Un exemple classique d'oligopole est l'industrie aéronautique, où quelques grands constructeurs aéronautiques dominent le marché. Les décisions prises par un constructeur, par exemple en termes de développement de nouvelles technologies ou de stratégies de tarification, influencent directement les stratégies et les réponses des autres acteurs majeurs du secteur.

Ainsi, tandis que la concurrence monopolistique est marquée par une indépendance relative des entreprises et une compétition centrée sur la différenciation des produits, l'oligopole se caractérise par une interdépendance stratégique où les actions de chaque entreprise ont des répercussions directes et significatives sur les autres acteurs du marché.

Les quatre types de structure de marché


Les structures de marché économique sont essentiellement catégorisées selon la diversité et le nombre d'acteurs présents, ainsi que par la nature des biens et services qu'ils fournissent. Une compréhension approfondie de ces structures est cruciale pour analyser la manière dont les entreprises interagissent entre elles et avec les consommateurs, et comment ces interactions façonnent l'économie globale.

Au cœur de cette taxonomie se trouve le monopole, un marché où une seule entreprise règne en maître, souvent en raison d'une régulation gouvernementale ou de barrières à l'entrée insurmontables. Historiquement, les monopoles naturels, comme les services d'eau et d'électricité, ont été justifiés par l'inefficacité qu'entraînerait la présence de multiples infrastructures concurrentes. Aujourd'hui, bien que ces monopoles soient souvent réglementés, la critique persiste quant à leur impact sur l'innovation et les prix.

À l'autre extrémité du spectre, on trouve la concurrence parfaite, idéalisée par les économistes classiques comme Adam Smith et plus tard formalisée par des théoriciens comme Frank Knight. Dans ces marchés, aucun acteur n'a le pouvoir de fixer les prix, car les produits sont homogènes et les informations parfaitement réparties. Le blé et le lait en sont des exemples courants, où les producteurs sont si nombreux et les produits si standardisés que l'influence individuelle sur le marché est négligeable.

Entre ces deux extrêmes, il existe des structures plus complexes et plus courantes dans l'économie moderne. L'oligopole, où quelques entreprises dominent, est souvent le terrain de batailles stratégiques pour le pouvoir de marché. Cela a été particulièrement évident dans l'industrie du pétrole brut, où des organisations comme l'OPEP ont historiquement exercé une influence considérable sur les prix mondiaux. Les économistes tels que Joseph E. Stiglitz ont exploré l'oligopole pour comprendre comment les décisions stratégiques, telles que les guerres de prix ou les cartels, affectent l'économie globale.

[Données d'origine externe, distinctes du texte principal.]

Definition look (f : Fs) (root : Z) (p : path) : option TNode :=
  walk f root p ≫= fun i => tnode <$> inodes f !! i.

(** Directories have one name; everything has an inode; directories are not removed. *)
Record Shaped (f : Fs) (root : Z) : Prop := {
  shaped_root : exists es, directory f root = inr (es, true);
  shaped_known : forall p i, walk f root p = Some i -> is_Some (inodes f !! i);
  shaped_linked : forall p i es l, walk f root p = Some i -> directory f i = inr (es, l) -> l = true;
  shaped_unique : forall p q i es l, walk f root p = Some i -> walk f root q = Some i -> directory f i = inr (es, l) -> p = q
}.
Lemma directory_inr f d es l : directory f d = inr (es, l) <-> exists x, inodes f !! d = Some x /\ node x = DirectoryNode es l.
Proof.
  unfold directory. split.
  - destruct (inodes f !! d) as [x|]; [|done]. destruct (node x) eqn:E; try done. intros [= -> ->]. eauto.
  - by intros (x & -> & ->).
Qed.
Lemma step_directory f d n i : step f d n = Some i -> exists es l, directory f d = inr (es, l) /\ es !! n = Some i.
Proof. unfold step. destruct (directory f d) as [|[es l]]; [done|]. eauto. Qed.

(** ** Changing the entries of one directory *)
Section edit.
Context (f f' : Fs) (root : Z) (p : path) (d : Z) (es es' : gmap bytes Z).
(** A path that does not lead through a changed entry. *)
Definition unchanged (q : path) : Prop :=
  match below p q with Some (n, _) => es' !! n = es !! n | None => True end.
(** A new entry: no directory, or an empty one that has no other name. *)
Definition fresh_entry (n : bytes) (i : Z) : Prop :=
  is_Some (inodes f' !! i)
  /\ ((exists e, directory f' i = inl e)
      \/ (directory f' i = inr (∅, true) /\ (forall q, walk f root q <> Some i) /\ (forall m, es' !! m = Some i -> m = n))).
Record Edit : Prop := {
  edit_at : walk f root p = Some d;
  edit_old : directory f d = inr (es, true);
  edit_new : directory f' d = inr (es', true);
  edit_others : forall q i, walk f root q = Some i -> i <> d -> unchanged q -> directory f' i = directory f i;
  edit_nodes : forall q i, walk f root q = Some i -> unchanged q -> tnode <$> inodes f' !! i = tnode <$> inodes f !! i;
  edit_fresh : forall n i, es' !! n = Some i -> es' !! n <> es !! n -> fresh_entry n i
}.
Definition edited_walk (q : path) : option Z :=
  match below p q with
  | Some (n, q') => if decide (es' !! n = es !! n) then walk f root q
                    else match es' !! n with Some i => if decide (q' = []) then Some i else None | None => None end
  | None => walk f root q
  end.
Context (Sh : Shaped f root) (Ed : Edit).
Lemma edit_only q : walk f root q = Some d -> q = p.
Proof. intros W. eapply (shaped_unique _ _ Sh); [exact W|apply Ed|apply (edit_old Ed)]. Qed.
Lemma unchanged_self : unchanged p.
Proof. unfold unchanged. by rewrite below_irrefl. Qed.
Lemma fresh_leaf n i m : fresh_entry n i -> step f' i m = None.
Proof. intros [_ [[e E]|[E _]]]; unfold step; by rewrite E. Qed.
Lemma edit_walk q : walk f' root q = edited_walk q.
Proof.
  unfold edited_walk. induction q as [|m q IH] using rev_ind; [by destruct p|]. rewrite walk_snoc, IH. clear IH.
  assert (Same : forall q0 e, walk f root q0 = Some e -> q0 <> p -> unchanged q0 -> step f' e m = step f e m).
  { intros q0 e W N U. unfold step. rewrite (edit_others Ed q0); [done|done|intros ->; by apply N, edit_only|done]. }
  destruct (below p q) as [[n q']|] eqn:B.
  - rewrite (below_snoc _ _ m _ _ B). assert (q <> p) by (intros ->; by rewrite below_irrefl in B).
    case_decide as C.
    + rewrite walk_snoc. destruct (walk f root q) as [e|] eqn:W; [|done]. cbn. apply (Same q); [done|done|]. unfold unchanged. by rewrite B.
    + destruct (es' !! n) as [i|] eqn:Ei; [|done]. rewrite (decide_False (P := q' ++ [m] = [])) by (by destruct q').
      case_decide; [|done]. cbn. eapply fresh_leaf, (edit_fresh Ed); by rewrite Ei.
  - destruct (decide (q = p)) as [->|N].
    + rewrite below_self, (edit_at Ed). cbn. unfold step at 1. rewrite (edit_new Ed).
      assert (W : walk f root (p ++ [m]) = es !! m) by (rewrite walk_snoc, (edit_at Ed); cbn; unfold step; by rewrite (edit_old Ed)).
      rewrite W. case_decide as C; [done|]. by destruct (es' !! m).
    + rewrite (below_snoc_None _ _ m B N), walk_snoc. destruct (walk f root q) as [e|] eqn:W; [|done]. cbn.
      apply (Same q); [done|done|]. unfold unchanged. by rewrite B.
Qed.
(** What a walk after the change finds. *)
Lemma edit_walk_cases q i : walk f' root q = Some i ->
  (walk f root q = Some i /\ unchanged q)
  \/ exists n, q = p ++ [n] /\ es' !! n = Some i /\ es' !! n <> es !! n.
Proof.
  rewrite edit_walk. unfold edited_walk, unchanged. destruct (below p q) as [[n q']|] eqn:B; [|by left].
  case_decide as C; [by left|]. destruct (es' !! n) as [j|] eqn:Ej; [|done]. case_decide; [|done]. intros [= ->]. right.
  apply below_Some in B as ->. exists n. subst. by rewrite Ej.
Qed.
Lemma edit_directory q i es0 l : walk f root q = Some i -> unchanged q -> directory f' i = inr (es0, l) -> exists es1, directory f i = inr (es1, l).
Proof.
  intros W U. destruct (decide (i = d)) as [->|N].
  - rewrite (edit_new Ed). intros [= <- <-]. exists es. apply (edit_old Ed).
  - rewrite (edit_others Ed q) by done. eauto.
Qed.
Lemma edit_shaped : Shaped f' root.
Proof.
  assert (Fr : forall n i es0 l, es' !! n = Some i -> es' !! n <> es !! n -> directory f' i = inr (es0, l) ->
               l = true /\ (forall q, walk f root q <> Some i) /\ (forall m, es' !! m = Some i -> m = n)).
  { intros n i es0 l E1 E2 E3. destruct (edit_fresh Ed n i E1 E2) as [_ [[e E]|(E & ? & ?)]]; [congruence|].
    rewrite E in E3. injection E3 as <- <-. done. }
  constructor.
  - destruct (shaped_root _ _ Sh) as [es0 E0]. destruct (decide (root = d)) as [->|N]; [exists es'; apply (edit_new Ed)|].
    exists es0. rewrite (edit_others Ed []); [done|done|done|]. unfold unchanged. by destruct p.
  - intros q i [[W U]|(n & -> & E1 & E2)]%edit_walk_cases.
    + pose proof (edit_nodes Ed q i W U) as H. destruct (shaped_known _ _ Sh q i W) as [x Ex]. rewrite Ex in H.
      destruct (inodes f' !! i); [done|]. done.
    + apply (edit_fresh Ed n i E1 E2).
  - intros q i es0 l [[W U]|(n & -> & E1 & E2)]%edit_walk_cases H; [|by destruct (Fr n i es0 l E1 E2 H)].
    destruct (edit_directory q i es0 l W U H) as [es1 H1]. by eapply (shaped_linked _ _ Sh).
  - intros q1 q2 i es0 l [[W1 U1]|(n1 & -> & A1 & A2)]%edit_walk_cases [[W2 U2]|(n2 & -> & B1 & B2)]%edit_walk_cases H.
    + destruct (edit_directory q1 i es0 l W1 U1 H) as [es1 H1]. by eapply (shaped_unique _ _ Sh).
    + by destruct (Fr n2 i es0 l B1 B2 H) as (_ & ?%(fun g => g q1) & _).
    + by destruct (Fr n1 i es0 l A1 A2 H) as (_ & ?%(fun g => g q2) & _).
    + destruct (Fr n1 i es0 l A1 A2 H) as (_ & _ & Hm). by rewrite (Hm n2 B1).
Qed.
Definition edited_look (q : path) : option TNode :=
  match below p q with
  | Some (n, q') => if decide (es' !! n = es !! n) then look f root q
                    else match es' !! n with Some i => if decide (q' = []) then tnode <$> inodes f' !! i else None | None => None end
  | None => look f root q
  end.
Lemma edit_look q : look f' root q = edited_look q.
Proof.
  unfold look at 1. rewrite edit_walk. unfold edited_walk, edited_look.
  assert (Same : unchanged q -> (walk f root q ≫= fun i => tnode <$> inodes f' !! i) = look f root q).
  { intros U. unfold look. destruct (walk f root q) as [i|] eqn:W; [|done]. cbn. by apply (edit_nodes Ed q). }
  unfold unchanged in Same. destruct (below p q) as [[n q']|] eqn:B; [|by apply Same].
  case_decide as C; [by apply Same|]. destruct (es' !! n) as [i|]; [|done]. by case_decide.
Qed.
End edit.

La concurrence monopolistique représente une tentative de capturer le dynamisme des marchés réels, où de nombreuses entreprises vendent des produits différenciés. Edward Chamberlin et Joan Robinson, dans leurs travaux pionniers, ont mis en évidence comment les entreprises cherchent à se différencier par la qualité, le design ou le marketing. Le marché des romans et des films illustre ce concept : bien que ces produits puissent répondre au même besoin de divertissement, chaque œuvre est unique et son succès dépend de la préférence individuelle des consommateurs et de la perception de la marque.

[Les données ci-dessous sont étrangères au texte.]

(* ===== verification/OverlayExact.v ===== *)
(** * What an application does to the tree

    Triples for the operations of [OverlayHost] on a share that no other process uses:
    each changes the tree of the share at the paths of one change and nowhere else.  The
    error condition of all triples is [excused]: it is [True] for statements about runs
    that return, whatever calls fail; for runs in which no call fails it is [False], and
    the premises that are needed then stand behind [excused \/ _]. *)

From S2P Require Import Prelude Lists ShareTypes Outage OverlayTypes OverlayHost OverlayTree.

(** The tree [T] of the share. *)
Definition Is (h : Host) (root : Z) (T : path -> option TNode) : Prop :=
  others h = [] /\ Shaped (fs h) root /\ forall q, look (fs h) root q = T q.
Lemma Is_ext h root T T' : Is h root T -> (forall q, T q = T' q) -> Is h root T'.
Proof. intros (A & B & C) H. split_and!; [done|done|]. intros q. by rewrite C, H. Qed.
(** Nothing is below a path where nothing is. *)
Lemma look_None f root q r : look f root q = None -> Shaped f root -> look f root (q ++ r) = None.
Proof.
  unfold look. intros H Sh. rewrite walk_app. destruct (walk f root q) as [i|] eqn:W; [|done].
  destruct (shaped_known _ _ Sh q i W) as [x Ex]. cbn in H. by rewrite Ex in H.
Qed.
Lemma look_Some f root q t : look f root q = Some t <-> exists i x, walk f root q = Some i /\ inodes f !! i = Some x /\ tnode x = t.
Proof.
  unfold look. rewrite bind_Some. split.
  - intros (i & W & H). apply fmap_Some in H as (x & Ex & ->). eauto.
  - intros (i & x & W & E & <-). exists i. split; [done|]. by rewrite E.
Qed.
Lemma tnode_dir x m : tnode x = TDir m <-> perm x = m /\ exists es l, node x = DirectoryNode es l.
Proof. unfold tnode. destruct (node x); naive_solver. Qed.
Lemma look_dir f root q m : Shaped f root -> look f root q = Some (TDir m) ->
  exists d es x, walk f root q = Some d /\ directory f d = inr (es, true) /\ inodes f !! d = Some x /\ perm x = m.
Proof.
  intros Sh (d & x & W & E & (P & es & l & N)%tnode_dir)%look_Some.
  assert (D : directory f d = inr (es, l)) by (apply directory_inr; eauto).
  assert (l = true) as -> by (by eapply shaped_linked). eauto 10.
Qed.
Lemma look_not_dir f root q d es l : Shaped f root -> walk f root q = Some d -> directory f d = inr (es, l) -> exists m, look f root q = Some (TDir m).
Proof. intros Sh W (x & E & N)%directory_inr. exists (perm x). apply look_Some. exists d, x. split_and!; [done|done|]. apply tnode_dir. eauto. Qed.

Chaque type de marché présente des avantages et des inconvénients distincts. Alors que les monopoles peuvent conduire à des inefficacités et à un pouvoir de marché abusif, ils peuvent aussi permettre des investissements lourds et des innovations coûteuses qui seraient autrement impossibles. La concurrence parfaite, bien qu'idéale pour l'efficacité des prix et la maximisation du bien-être des consommateurs, peut ne pas permettre une différenciation significative du produit ou des investissements importants en recherche et développement. Les structures de l'oligopole et de la concurrence monopolistique, tout en permettant une certaine échelle et innovation, peuvent aussi mener à des pratiques non compétitives qui nécessitent une surveillance réglementaire.

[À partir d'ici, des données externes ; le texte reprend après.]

(** ** Operations keep requests consistent *)
Context (generate_inj : forall n m, generate n = generate m -> n = m).
Definition counted (w : World) : World := w <| generated := S (generated w) |>.
Lemma Pending_counted lost w : Pending lost w -> Pending lost (counted w).
Proof. intros [A B C]. constructor; [apply A|apply B|]. intros n Hn. apply C. cbn in Hn. lia. Qed.
Lemma generated_ne w n : (S (generated w) <= n)%nat -> generate (generated w) <> generate n.
Proof. intros H E%generate_inj. lia. Qed.
Lemma Pending_filed lost w a : Pending lost w -> a_id a = generate (generated w) -> Pending lost (filed a (counted w)).
Proof.
  intros P E. destruct (pending_fresh lost w P (generated w) (le_n _)) as [_ Fa]. pose proof (Pending_counted lost w P) as [A B C]. constructor; [apply A| |].
  - intros i b Hb. change (approvals w !! i = Some b) in Hb. cbn. rewrite E. destruct (decide (generate (generated w) = i)) as [<-|N]; [by rewrite Fa in Hb|]. rewrite lookup_insert_ne by done. by apply B.
  - intros n Hn. cbn. rewrite E, lookup_insert_ne by (by apply generated_ne). by apply C.
Qed.
Definition submitted (a : StoredShareOverlayApproval) (w : World) : World := (filed a (counted w)) <| approvals := <[a_id a := a]> (approvals w) |>.
Lemma submitted_approvals w a : approvals (submitted a w) = <[a_id a := a]> (approvals w).
Proof. done. Qed.
Lemma Pending_submitted lost w a : Pending lost w -> a_id a = generate (generated w) -> validate_record a = Ok tt -> Pending lost (submitted a w).
Proof.
  intros P E V. pose proof (Pending_filed lost w a P E) as [A B C]. constructor.
  - intros i b. rewrite submitted_approvals. intros [[<- <-]|[_ Hb]]%lookup_insert_Some; [done|by apply A].
  - intros i b. rewrite submitted_approvals. intros [[<- <-]|[_ Hb]]%lookup_insert_Some; [right; eexists; apply lookup_insert_eq|by apply B].
  - intros n Hn. split; [by apply C|]. rewrite submitted_approvals, E, lookup_insert_ne by (by apply generated_ne). by apply C.
Qed.
Lemma values_elem w i a : approvals w !! i = Some a -> a ∈ values w.
Proof.
  intros H. unfold values. rewrite sort_by_perm. change (map snd (map_to_list (approvals w))) with (snd <$> map_to_list (approvals w)).
  apply list_elem_of_fmap. exists (i, a). split; [done|by apply elem_of_map_to_list].
Qed.
Lemma same_share_sym a b : same_share (a_workspace b) (a_pod_id b) (a_share b) a = same_share (a_workspace a) (a_pod_id a) (a_share a) b.
Proof. unfold same_share. f_equal; [f_equal|]; by apply bool_decide_ext. Qed.
Lemma Unique_submitted w a : Unique w -> List.find (same_share (a_workspace a) (a_pod_id a) (a_share a)) (values w) = None -> Unique (submitted a w).
Proof.
  intros U F. assert (N : forall i b, approvals w !! i = Some b -> same_share (a_workspace a) (a_pod_id a) (a_share a) b = false).
  { intros i b Hb. eapply find_none; [exact F|]. apply list_elem_of_In. by eapply values_elem. }
  intros i j b c. rewrite submitted_approvals. intros [[<- <-]|[_ Hb]]%lookup_insert_Some [[<- <-]|[_ Hc]]%lookup_insert_Some E; [done| | |by eapply U].
  - rewrite same_share_sym in E. by rewrite (N j c Hc) in E.
  - by rewrite (N i b Hb) in E.
Qed.
Lemma ends_still {A} w (m : act A) : still m -> ends w m (fun _ w' => ledger w' = ledger w) (fun w' => ledger w' = ledger w).
Proof. intros H. by apply keeps_ends. Qed.
Lemma Consistent_more lost lost' w : lost ⊆ lost' -> Consistent lost w -> Consistent lost' w.
Proof. intros S [P U]. split; [by eapply Pending_more|done]. Qed.
(** What a failing removal leaves, since [w0]. *)
Definition fallen (lost : gset bytes) (w0 w : World) : Prop := Consistent (lost ∪ gone w0 w) w.
Lemma fallen_still lost w0 w w' : ledger w' = ledger w -> fallen lost w0 w -> fallen lost w0 w'.
Proof. intros E H. unfold fallen. replace (gone w0 w') with (gone w0 w); [by apply (Consistent_ledger _ w)|]. injection E as E1 E2 _. unfold gone. by rewrite E1, E2. Qed.
Lemma Consistent_fallen lost w0 w : Consistent lost w -> fallen lost w0 w.
Proof. apply Consistent_more. set_solver. Qed.
Lemma ends_remove_consistent lost w0 w i : Consistent lost w -> records w ⊆ records w0 ->
  ends w (remove i) (fun _ w' => Consistent lost w' /\ records w' ⊆ records w0) (fallen lost w0).
Proof.
  intros C S. pose proof C as [P U]. eapply ends_weaken; [apply ends_remove| |].
  - intros [] w' ->. split; [split; [by apply Pending_withdrawn|by apply Unique_withdrawn]|]. cbn. etransitivity; [apply delete_subseteq|done].
  - intros w' [->| ->]; [by apply Consistent_fallen|]. split; [by apply Pending_unfiled|exact U].
Qed.
Lemma ends_remove_all lost w0 l w : Consistent lost w -> records w ⊆ records w0 ->
  ends w (for_each remove l) (fun _ => Consistent lost) (fallen lost w0).
Proof.
  revert w. induction l as [|i l IH]; intros w C S; cbn [for_each]; [by apply ends_ret|].
  eapply ends_bind; [by apply (ends_remove_consistent lost w0)|]. intros [] w' [C' S']. by apply IH.
Qed.
Notation request_approval := (request_approval decode sha256 to_json unified_diff directory_size max_reads encoded_len overlay_share generate).
Notation resolve_approval := (resolve_approval decode sha256 to_json new_v4 unified_diff umask directory_size max_reads max_depth overlay_share).
Notation apply := (apply decode sha256 to_json new_v4 unified_diff umask directory_size max_reads max_depth overlay_share).
Lemma ends_request_approval lost w workspace pod share : Consistent lost w ->
  ends w (request_approval workspace pod share) (fun _ => Consistent lost) (Consistent lost).
Proof.
  intros C. unfold OverlayService.request_approval. eapply ends_bind; [eapply ends_weaken; [apply ends_still, still_inspect|intros r w' E; exact E|]|].
  { intros w' E. by apply (Consistent_ledger lost w). }
  intros [rev cs] w1 E%(Consistent_ledger lost); [|done]. clear C. revert E. generalize w1. clear w1 w. intros w [P U].
  case_bool_decide; [by apply ends_raise|].
  eapply ends_bind; [by apply (ends_get w (fun x w' => x = w /\ w' = w))|]. intros x w' [-> ->].
  destruct (List.find _ (values w)) as [a|] eqn:F; [destruct (bool_decide (a_revision a = rev)); [by apply ends_outcome|by apply ends_raise]|].
  cbv zeta. set (a := {| a_version := _ |}). eapply ends_bind; [by apply (ends_put w _ (fun _ w' => w' = counted w))|]. intros [] w' ->.
  assert (C1 : Consistent lost (counted w)) by (split; [by apply Pending_counted|exact U]).
  assert (C2 : Consistent lost (filed a (counted w))) by (split; [by apply Pending_filed|exact U]).
  eapply ends_bind; [eapply ends_weaken; [apply (ends_create (counted w) a)|intros x w' X; exact X|by intros w' [->| ->]]|]. intros [] w' [-> V].
  eapply (ends_bind _ _ _ (fun _ w' => w' = filed a (counted w))); [by apply ends_outcome|]. intros r w' ->.
  eapply ends_bind; [by apply (ends_put _ _ (fun _ w' => w' = submitted a w))|]. intros [] w' ->.
  assert (C3 : Consistent lost (submitted a w)) by (split; [by apply Pending_submitted|by apply Unique_submitted]).
  unfold publish. eapply ends_bind; [apply (ends_put _ _ (fun _ => Consistent lost)); by eapply Consistent_ledger, C3|]. intros [] w' C4. by apply ends_ret.
Qed.
Lemma ends_cancel_approval lost w workspace pod i : Consistent lost w -> ends w (cancel_approval workspace pod i) (fun _ => Consistent lost) (fallen lost w).
Proof.
  intros C. unfold cancel_approval. eapply ends_bind; [by apply (ends_get w (fun x w' => x = w /\ w' = w))|]. intros x w' [-> ->].
  pose proof (Consistent_fallen lost w w C) as Fw. destruct (approvals w !! i); [|by apply ends_raise]. destruct (_ || _); [by apply ends_raise|]. fold (remove i).
  eapply ends_weaken; [by apply (ends_remove_consistent lost w w)| |done]. by intros [] w' [? _].
Qed.
(** After the exchange with the guest. *)
Lemma ends_then {A B} lost w (m : act A) (k : A -> act B) : still m -> Consistent lost w ->
  (forall a w', ledger w' = ledger w -> Consistent lost w' -> records w' ⊆ records w -> ends w' (k a) (fun _ => Consistent lost) (fallen lost w)) ->
  ends w (andthen m k) (fun _ => Consistent lost) (fallen lost w).
Proof.
  intros H C Hk. eapply ends_bind; [eapply ends_weaken; [by apply ends_still|intros a w' E; exact E|]|].
  - intros w' E. by apply Consistent_fallen, (Consistent_ledger lost w).
  - intros a w' E. apply Hk; [done|by apply (Consistent_ledger lost w)|]. injection E as -> _ _. done.
Qed.
Lemma ends_resolve_approval lost w workspace i d : Consistent lost w -> ends w (resolve_approval workspace i d) (fun _ => Consistent lost) (fallen lost w).
Proof.
  intros C. unfold OverlayService.resolve_approval. eapply ends_bind; [by apply (ends_get w (fun x w' => x = w /\ w' = w))|]. intros x w' [-> ->].
  pose proof (Consistent_fallen lost w w C) as Fw. destruct (approvals w !! i) as [a|]; [|by apply ends_raise]. destruct (negb _); [by apply ends_raise|].
  assert (Rm : forall w' r, Consistent lost w' -> records w' ⊆ records w ->
    ends w' (do! remove i; ret r) (fun _ : ShareOverlayApprovalResolution => Consistent lost) (fallen lost w)).
  { intros w' r C' S. eapply ends_bind; [by apply (ends_remove_consistent lost w)|]. intros [] w1 [C1 _]. by apply ends_ret. }
  destruct d; [by apply Rm|]. destruct (negb _); [by apply ends_raise|]. apply ends_then; [apply still_apply|done|].
  intros [] w' _ C' S; [by apply Rm|by apply ends_ret..].
Qed.
Lemma ends_apply lost w workspace pod share rev : Consistent lost w -> ends w (apply workspace pod share rev) (fun _ => Consistent lost) (fallen lost w).
Proof.
  intros C. unfold OverlayService.apply. apply ends_then; [apply still_apply|done|]. intros [] w' _ C' S; [|by apply ends_ret..].
  eapply (ends_bind _ _ _ (fun _ => Consistent lost)); [|intros [] w1 C1; by apply ends_ret]. unfold remove_matching.
  eapply ends_bind; [by apply (ends_get w' (fun x w1 => x = w' /\ w1 = w'))|]. intros x w1 [-> ->]. by apply ends_remove_all.
Qed.
(** ** Histories of the service *)
Inductive Call :=
| CallInspect (workspace pod share : bytes) | CallApply (workspace pod share rev : bytes)
| CallRequest (workspace pod share : bytes) | CallCancel (workspace pod i : bytes)
| CallResolve (workspace i : bytes) (d : ShareOverlayApprovalDecision).
Definition call (c : Call) : act unit :=
  match c with
  | CallInspect workspace pod share => do _ <- inspect_revision decode sha256 to_json unified_diff directory_size max_reads overlay_share workspace pod share; ret tt
  | CallApply workspace pod share rev => do _ <- apply workspace pod share rev; ret tt
  | CallRequest workspace pod share => do _ <- request_approval workspace pod share; ret tt
  | CallCancel workspace pod i => cancel_approval workspace pod i
  | CallResolve workspace i d => do _ <- resolve_approval workspace i d; ret tt
  end.
(** The calls that remove requests. *)
Definition removes (c : Call) : bool := match c with CallInspect _ _ _ | CallRequest _ _ _ => false | _ => true end.
(** One call, with any failures, or anything that happens elsewhere: on the host, in
    the guest, to the clock.  A call that removes requests and does not succeed may lose
    records of requests that stay pending. *)
Inductive happens : gset bytes * World -> gset bytes * World -> Prop :=
| happens_call lost w c evs :
    let run := call c {| disk := w; events := evs |} in
    happens (lost, w) (if removes c && negb (is_ok run.1) then lost ∪ gone w (disk run.2) else lost, disk run.2)
| happens_elsewhere lost w w' : ledger w' = ledger w -> happens (lost, w) (lost, w').
Lemma ends_history_call lost w c : Consistent lost w ->
  ends w (call c) (fun _ => Consistent lost) (fun w' => if removes c then fallen lost w w' else Consistent lost w').
Proof.
  intros C. destruct c; cbn [removes call]; try (eapply ends_bind; [|intros ? w' C'; apply ends_ret; exact C']).
  - eapply ends_weaken; [apply ends_still, still_inspect|intros ? w' E|intros w' E]; by apply (Consistent_ledger lost w).
  - by apply ends_apply.
  - by apply ends_request_approval.
  - by apply ends_cancel_approval.
  - by apply ends_resolve_approval.
Qed.
Lemma happens_consistent c c' : happens c c' -> Consistent c.1 c.2 -> Consistent c'.1 c'.2.
Proof.
  intros [lost w x evs run|lost w0 w1 E] C; cbn [fst snd] in *; [|by apply (Consistent_ledger lost w0)].
  destruct (ends_history_call lost w x C {| disk := w; events := evs |}) as [_ H]; [by apply Forall_forall|done|]. fold run in H.
  destruct run as [[r|e|m] w']; cbn in *; destruct (removes x); exact H.
Qed.
Lemma history_consistent c c' : rtc happens c c' -> Consistent c.1 c.2 -> Consistent c'.1 c'.2.
Proof. induction 1; eauto using happens_consistent. Qed.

Ainsi, la compréhension de ces structures de marché n'est pas seulement académique, mais aussi pratique, car elle influence directement la politique économique et la régulation. Les décideurs s'appuient sur cette compréhension pour élaborer des lois et des réglementations qui cherchent à équilibrer les forces du marché, favoriser l'innovation et protéger les intérêts des consommateurs.

Concurrence monopolistique

Attributs de la concurrence monopolistique

La concurrence monopolistique est un modèle de marché qui se situe entre la concurrence pure et parfaite et le monopole absolu. Elle se distingue par plusieurs attributs fondamentaux qui façonnent la dynamique entre les entreprises et les consommateurs.

Premièrement, ce marché est caractérisé par la présence de nombreux vendeurs. Ces firmes sont en compétition pour attirer l'attention et les dépenses du même groupe de consommateurs, bien que leurs produits soient diversifiés. Cette multitude de vendeurs assure que aucun d'entre eux ne détient un pouvoir de marché suffisant pour influencer les prix de manière significative à lui seul.

Deuxièmement, l'aspect de produits différenciés est central dans la concurrence monopolistique. Chaque entreprise offre une variété de biens qui, bien que similaires, sont distincts par au moins une caractéristique aux yeux des consommateurs. Cette différenciation peut être tangible, comme le goût ou le design, ou intangible, comme la marque ou l'image perçue. Grâce à cette différenciation, chaque entreprise face à sa propre courbe de demande décroissante, ce qui lui permet de devenir un "price maker" pour sa propre variété de produit, contrairement aux "price takers" dans un marché de concurrence parfaite.

Troisièmement, l'entrée libre sur le marché est un élément clé. Les barrières à l'entrée et à la sortie sont faibles, permettant aux nouvelles entreprises de participer si elles perçoivent la possibilité de réaliser des profits, et aux entreprises non rentables de se retirer facilement. En théorie, cette fluidité assure que les profits économiques à long terme tendent vers zéro, car les nouvelles entrées érodent les profits extraordinaires.

En pratique, la concurrence monopolistique est omniprésente et englobe une vaste gamme de produits et services dans l'économie quotidienne. Des livres aux CD, en passant par les films, les jeux vidéo, les restaurants et les services tels que les leçons de piano, la variété est infinie. Chaque entreprise cherche à se distinguer par la qualité, le style, le service ou toute autre caractéristique qui peut attirer un segment spécifique de consommateurs.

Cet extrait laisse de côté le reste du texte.